When I start the car and start driving, right when the car hits about 2500-3000 rpms in 2nd gear there is a grinding sound that I can feel through the gas pedal.

When I subsequently stop (such as when I'm at a stop sign) and start again, the noise is no longer there. It's only the first time it goes through 2nd gear.

Does this ring any bells? I don't have a lead foot or anything, but the automatic shifting worries me a bit since sometimes it doesn't shift until a gear hits around 3500 rpms.


----------



## cruzeman (Mar 13, 2011)

could be the abs test


----------



## JearBear (May 16, 2012)

Actually, I get thie same thing. Only when I first start the car and the first time I get to second gear. Have you gotten it check since? I have the 2012 1LT.


----------



## Chevy Customer Care (Oct 29, 2011)

hayes31 said:


> Hey all,
> 
> When I start the car and start driving, right when the car hits about 2500-3000 rpms in 2nd gear there is a grinding sound that I can feel through the gas pedal.
> 
> ...



hayes31,
When the engine is started and the vehicle begins to drive away, ABS checks itself. A momentary motor or clicking noise might be heard while this test is going on, and it might even be noticed that the brake pedal moves a little. This is normal. If you feel that you are experiencing something else I would suggest that you take your vehicle into your dealership and have them look into this for you. If you have any other questions please feel free to contact me.
Thank you,
Stacy Chevrolet Customer Service


----------



## Chevy Customer Care (Oct 29, 2011)

JearBear said:


> Actually, I get thie same thing. Only when I first start the car and the first time I get to second gear. Have you gotten it check since? I have the 2012 1LT.



JearBear,
This could be the ABS Self Check that you are experiencing. If you feel that this is not the issue that you are referring to I would suggest that you take your vehicle into your local dealership and have them look into this for you. Please keep me posted.
Thank you,
Stacy Chevrolet Customer Service


----------



## cbf1989 (Dec 28, 2011)

I actually get the same feel when I start my car. I was wondering if I was the only person that got it. Glad to know that's all the issue is (which technically its not an issue if that's all it is). I have been thinking my gears were grinding really bad this whole time or something. I had no clue.

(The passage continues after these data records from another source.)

Definition free_page_tree (tree : Z) : kernel unit :=
  flags ← save_flags;
  _ ← cli;
  let s_dir := VIRT_MEM tree in
  _ ← for_each 0 (Z.to_nat PTRS_PER_PAGE) (free_table s_dir);
  _ ← free_page (PHYS_MEM s_dir);
  restore_flags flags.

(** ** Set-up

    Before paging is set up, pointers are physical addresses. *)

(** The entries of one page table, and the pointer behind it. *)
Fixpoint fill_table (n : nat) (pg_table adr : Z) : kernel (Z * Z) :=
  match n with
  | O => mret (pg_table, adr)
  | S n' =>
    e ← gets mem_end;
    _ ← store pg_table (if adr <? e then Z.lor adr PAGE_SHARED else 0);
    fill_table n' (u32 (pg_table + 4)) (u32 (adr + PAGE_SIZE))
  end.

(** [while(adr < mem_end)] over the page tables; [fuel] bounds their
    number. *)
Fixpoint fill_dir (fuel : nat) (pg_dir next_pg_table pg_table adr : Z) : kernel Z :=
  match fuel with
  | O => fun _ => Fault OutOfFuel
  | S fuel' =>
    e ← gets mem_end;
    if adr <? e then
      let pg_table := next_pg_table in
      let next_pg_table := u32 (next_pg_table + PAGE_SIZE) in
      _ ← store pg_dir (Z.lor pg_table PAGE_TABLE);
      r ← fill_table (Z.to_nat PTRS_PER_PAGE) pg_table adr;
      fill_dir fuel' (u32 (pg_dir + 4)) next_pg_table r.1 r.2
    else mret pg_table
  end.

(** The pointer to the page table is not initialised before the loop:
    [junk]. *)
Definition init_paging (junk : Z) : kernel unit :=
  _ ← modify (fun s => s <| kernel_pdir := BOOT_PAGE_DIR |>);
  kdir ← gets kernel_pdir;
  let next_pg_table := kdir + PAGE_SIZE in
  let pg_dir := kdir + 4 * KERNEL_VIRT_PDINDX in
  pg_table ← fill_dir 257 pg_dir next_pg_table junk 0;
  store pg_table 0.

(** [for(adr = 0; adr < end; adr += PAGE_SIZE) body(adr);] *)
Definition for_pages (last : Z) (body : Z -> kernel unit) : kernel unit :=
  for_each 0 (Z.to_nat ((last + PAGE_SIZE - 1) / PAGE_SIZE)) (fun k => body (k * PAGE_SIZE)).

When I asked the dealer a while back to check it out, they had no idea what I was talking about and claimed they couldn't hear it. It is a pretty obvious noise though.. Thanks for letting us know Stacy


----------



## NBrehm (Jun 27, 2011)

cruzeman said:


> could be the abs test


X2, ABS solenoid test fires around 10 MPH when you start driving


----------



## cappagli82 (Jan 17, 2013)

Thank you for sharing this issue! I too have the same problem and my Chevy dealer claims they dont hear or feel it. Glad someone on here knew it was just an abs test.


----------



## Shawn855 (May 25, 2016)

I also have this "issue" and I have a 2016 cruze limited. I thought for sure it was a gear grind!! Thank god!


----------



## chevrasaki (May 1, 2015)

Shawn855 said:


> I also have this "issue" and I have a 2016 cruze limited. I thought for sure it was a gear grind!! Thank god!


In the gen 1 Cruze the ABS self test will happen the first time you hit 12MPH after starting the car, not sure if it's exactly the same with the gen 2, but it should be the same if not similar.


----------



## obermd (Mar 3, 2012)

I didn't feel this when I test drove a pair of gen 2 Cruzes.


----------



## Shawn855 (May 25, 2016)

chevrasaki said:


> In the gen 1 Cruze the ABS self test will happen the first time you hit 12MPH after starting the car, not sure if it's exactly the same with the gen 2, but it should be the same if not similar.


2016 Cruze limited is still classified as Gen 1. The regular 2016 cruze is Gen 2. lol


----------



## Steelmesh (Jan 16, 2016)

chevrasaki said:


> In the gen 1 Cruze the ABS self test will happen the first time you hit 12MPH after starting the car, not sure if it's exactly the same with the gen 2, but it should be the same if not similar.


I agree, 12 mph on my 2013 Cruze LT. It feels and sounds like I ran over something, sounding like I ran over a half-crushed plastic bottle.


----------



## Chevy Customer Care (Oct 29, 2011)

Steelmesh said:


> I agree, 12 mph on my 2013 Cruze LT. It feels and sounds like I ran over something, sounding like I ran over a half-crushed plastic bottle.


That's certainly not what we like to hear, Steelmesh! Have you made your servicing dealership aware of this concern? We'd be more than happy to reach out to them on your behalf and review this in greater detail. If this is something of interest, please send us a direct message with your VIN, current mileage, contact information, and preferred dealership. We are always happy to help!

Sincerely,

Alexis A.
Chevrolet Customer Care


----------



## Steelmesh (Jan 16, 2016)

Chevy Customer Care said:


> That's certainly not what we like to hear, Steelmesh! Have you made your servicing dealership aware of this concern? We'd be more than happy to reach out to them on your behalf and review this in greater detail. If this is something of interest, please send us a direct message with your VIN, current mileage, contact information, and preferred dealership. We are always happy to help!
> 
> Sincerely,
> 
> ...


Thanks for your reply. Considering the vehicle is no longer covered by the bumper to bumper warranty, I have no plans of going to a dealer for any type of issue not related to warranty item. I will have my mechanic (me) look into this further =)


----------